Ok I may of downplayed it a little bit, but the point is, fire and burns you can see coming (which is the really sucky part) so if you can you can avoid. 

but the real important thing is, you can't give your burn to someone else by walking though the local walmerch


----------



## madhatte (Mar 26, 2021)

northmanlogging said:


> In other news, someone needs to take you on a log truck ride to get some newer pictures... I'm all for nostalgia, but I also have a pretty good memory so?


TAG you're it!


----------



## madhatte (Mar 26, 2021)

TNTreeHugger said:


> Don't be so sensitive. The guys screwed up and got what they deserved.
> Whiners shouldn't be allowed to use chainsaws.


You, uh, ever work for a government agency? In a leadership position? On any kind of emergency incident? You'll find that there has emerged over the last 20-some years a very welcome culture of accountability, both experienced and documented, that REQUIRES whistleblowing when procedures and protocols are violated. If CDC says "jump", USFS is obligated to say "how high?" This is not a matter of politics but of operational continuity. USFS is in error here, not the Technicians who have been cast aside for their service. I say this both as an Incident Commander (only ICT4, but) and as a Technician. I expect the same accountability of both myself and my coworkers. We are absolutely responsible for each others' safety, and COVID-19 is as deadly a threat as it is an unfamiliar one. Do not minimize this issue on an incident where I am in command. I will send you away to be ignorant in your own company. This is my obligation to my crew and their safety.


----------



## TNTreeHugger (Mar 26, 2021)

madhatte said:


> You, uh, ever work for a government agency? In a leadership position? On any kind of emergency incident? You'll find that there has emerged over the last 20-some years a very welcome culture of accountability, both experienced and documented, that REQUIRES whistleblowing when procedures and protocols are violated. If CDC says "jump", USFS is obligated to say "how high?" This is not a matter of politics but of operational continuity. USFS is in error here, not the Technicians who have been cast aside for their service. I say this both as an Incident Commander (only ICT4, but) and as a Technician. I expect the same accountability of both myself and my coworkers. We are absolutely responsible for each others' safety, and COVID-19 is as deadly a threat as it is an unfamiliar one. Do not minimize this issue on an incident where I am in command. I will send you away to be ignorant in your own company. This is my obligation to my crew and their safety.


Um, yes, I work for a government agency and I am well aware of the rules and regs.
There are proper channels for "whistleblowing" (snitching, tattletailing, etc...) and spouting off on facebook isn't one of them.
Idk what was or wasn't being done regarding covid in this situation, but obviously, from the information stated in the article, actual quotes of those involved, there is plenty of politics involved, at the local level and higher up the chain of command. There always is.
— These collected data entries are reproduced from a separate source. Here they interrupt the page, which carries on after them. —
(** Index entries have one encoding. *)
Lemma index_entry_codec input e :
  (Z.of_nat (length input) < 2 ^ 63)%Z ->
  index_entry_decode input = Ok e <->
  index_entry_encode e = Ok input /\ index_entry_ok e /\ normal_index e = e.
Proof.
  intros Hlen. split; [|intros (He & Hok & Hn); rewrite <-Hn; by apply index_entry_decode_encode].
  unfold index_entry_decode. intros H. apply rbind_Ok in H as (t & Ht & H).
  apply map_err_Ok, decode_key_Ok in Ht as (He & Hn & Hok). specialize (Hok Hlen).
  destruct t as [|v1 [|v2 [|v3 [|v4 [|]]]]]; try done. destruct v1, v2, v3; try done.
  apply rbind_Ok in H as (ps & Hps & H). apply rbind_Ok in H as (n & Hnode & H).
  pose proof (index_entry_new_Ok _ _ _ _ _ H) as ->.
  apply property_names_Ok in Hps as ->. apply from_value_Ok in Hnode as [-> Hnode].
  rewrite !tuple_ok_cons in Hok. destruct Hok as (V1 & V2 & V3 & V4 & _).
  split; [unfold index_entry_encode; cbn [ilabel iproperties ivalues inode]; by rewrite He|].
  split; [unfold index_entry_ok, names_ok; cbn [ilabel iproperties ivalues inode]; auto 10|].
  apply index_tuple_inj. rewrite <-index_tuple_normal. exact Hn.
Qed.

(** ** Scan ranges *)

Lemma read_string s rest :
  str_ok s = true ->
  read_element (S MAX_DEPTH) ((TAG_STRING :: write_chunked s) ++ rest) = Ok (VString s, rest).
Proof.
  intros Hs. assert (write_element (VString s) 0 = Ok (TAG_STRING :: write_chunked s)) as Hw by done.
  exact (read_element_write (VString s) 0 (S MAX_DEPTH) _ rest Hs Hw (Nat.add_0_r _)).
Qed.

Lemma node_label_prefix_keys l k e :
  str_ok l = true -> node_key_ok k -> node_key_encode k = Ok e ->
  exists p, node_label_prefix l = Ok p /\ (starts_with e p = true <-> label k = l).
Proof.
  intros Hl [_ Hk] He. exists (TAG_LIST :: TAG_STRING :: write_chunked l).
  split; [unfold node_label_prefix, encode_list_prefix; cbn; by rewrite app_nil_r|].
  apply map_err_Ok, encode_key_cons in He as (a & b & Ha & [= <-] & ->). rewrite app_nil_r.
  unfold to_value in Ha, Hk. apply value_ok_list in Hk as [_ Hk]. apply Forall_cons_1 in Hk as [Hlk _].
  cbn [write_element] in Ha. change (MAX_DEPTH <? 0)%nat with false in Ha. cbv iota in Ha.
  apply rbind_Ok in Ha as (body & Hb & [= <-]). cbn [write_all] in Hb.
  change (write_element (VString (label k)) 1) with (@Ok KeyEncodeError _ (TAG_STRING :: write_chunked (label k))) in Hb.
  cbn [rbind] in Hb. apply rbind_Ok in Hb as (rest & _ & [= <-]).
  rewrite starts_with_spec. split.
  - intros [t Ht].
    assert ((TAG_STRING :: write_chunked (label k)) ++ (rest ++ [TAG_LIST_END]) = (TAG_STRING :: write_chunked l) ++ t) as E.
    { apply cons_eq_inv in Ht as [_ Ht]. cbn [app] in *. by rewrite app_assoc. }
    pose proof (read_string l t Hl) as R1. rewrite <-E, (read_string _ _ Hlk) in R1.
    apply Ok_inj, pair_inj' in R1 as [R1 _]. by injection R1.
  - intros ->. exists (rest ++ [TAG_LIST_END]). cbn [app]. by rewrite <-app_assoc.
Qed.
Btw, you being a commander and technician, like those who were reprimanded, and me not being either, I think it's fair to say of the two of us, I would have more of an unbiased opinion on this particular case.
Oh, and they weren't "cast aside for their service." They were reprimanded for failure to follow procedure.


----------



## slowp (Mar 26, 2021)

I'll have to read it again, after coffee, but I seem to recall that both tried to go through "channels" and were ignored. That happens. I had that happen twice on fires and the only way we got change was to take a different approach. 

In Oregon during a lightning bust, we were sent to a fire in the middle east of the state. It was a crew of folks that were mostly timber beasties. We'd worked together, knew each other and pretty much trusted each other because we'd been on some hairy slash burns together. Camp was in place and I think a Type 2 or 3 overhead team in place. Camp was in a meadow, with bug killed Lodgepole pine scattered about. We set up a tarp and then were helicoptered out and put in a 30 hour shift. There were so many fires and not enough crews at that time (sound familiar?) We came back in after having one minor insurrection--the bus was not going to stop to pick up another tired crew and they'd be waiting a while so we yelled and got them squished onto our bus. 
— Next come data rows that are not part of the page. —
(** Surrogate identifiers are 26 characters that name the millisecond and
    the random bits faithfully, and sort by time: an identifier minted in an
    earlier millisecond is byte-wise smaller, whatever the random bits. *)
Lemma mint_sortable ms ms' r r' :
  0 <= ms < 2 ^ 48 -> 0 <= ms' < 2 ^ 48 -> length r = 10%nat -> length r' = 10%nat ->
  length (mint_surrogate_id (Some ms) r) = 26%nat /\
  (ms < ms' -> bytes_lt (mint_surrogate_id (Some ms) r) (mint_surrogate_id (Some ms') r')) /\
  (mint_surrogate_id (Some ms) r = mint_surrogate_id (Some ms') r' -> ms = ms' /\ r = r').
Proof.
  intros Hm Hm' Hr Hr'. destruct (surrogate_value_spec ms r Hm Hr) as [Ev Hb].
  destruct (surrogate_value_spec ms' r' Hm' Hr') as [Ev' Hb'].
  assert (forall v, 0 <= v < 2 ^ 128 -> v mod 32 ^ Z.of_nat 26 = v) as Hsmall.
  { intros v Hv. apply Z.mod_small. split; [lia|]. eapply Z.lt_trans; [apply Hv|reflexivity]. }
  assert (0 <= surrogate_value (Some ms) r < 2 ^ 128) as Hv by lia.
  assert (0 <= surrogate_value (Some ms') r' < 2 ^ 128) as Hv' by lia.
  rewrite !mint_base32 by lia. split; [apply length_base32|].
  unfold bytes_lt. rewrite <-bytes_cmp_eq, base32_cmp, !Hsmall by lia.
  rewrite Z.compare_lt_iff, Z.compare_eq_iff, Ev, Ev'. split; [lia|]. intros E.
  assert (ms = ms') as -> by lia. split; [done|]. apply be_Z_inj; [congruence|lia].
Qed.

Lemma mint_sortable_witness :
  bytes_lt (mint_surrogate_id (Some 1700000000000) (repeat xff 10)) (mint_surrogate_id (Some 1700000000001) (repeat x00 10)).
Proof. apply mint_sortable; done. Defined.
End base32.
We got in and the overhead team had changed to one up level. We were going to go on night shift so needed to sleep. The new team was concerned, and rightly so, about all the snags in camp so we woke up to the sound of saws and trees falling around us. Some trees were falling close to our sleeping area. We couldn't sleep. We came up with the idea that they could fall the trees during shift change and that way the night shift could get sleep. We talked to the folks in incident command. They ignored us and one told us we were the problem. 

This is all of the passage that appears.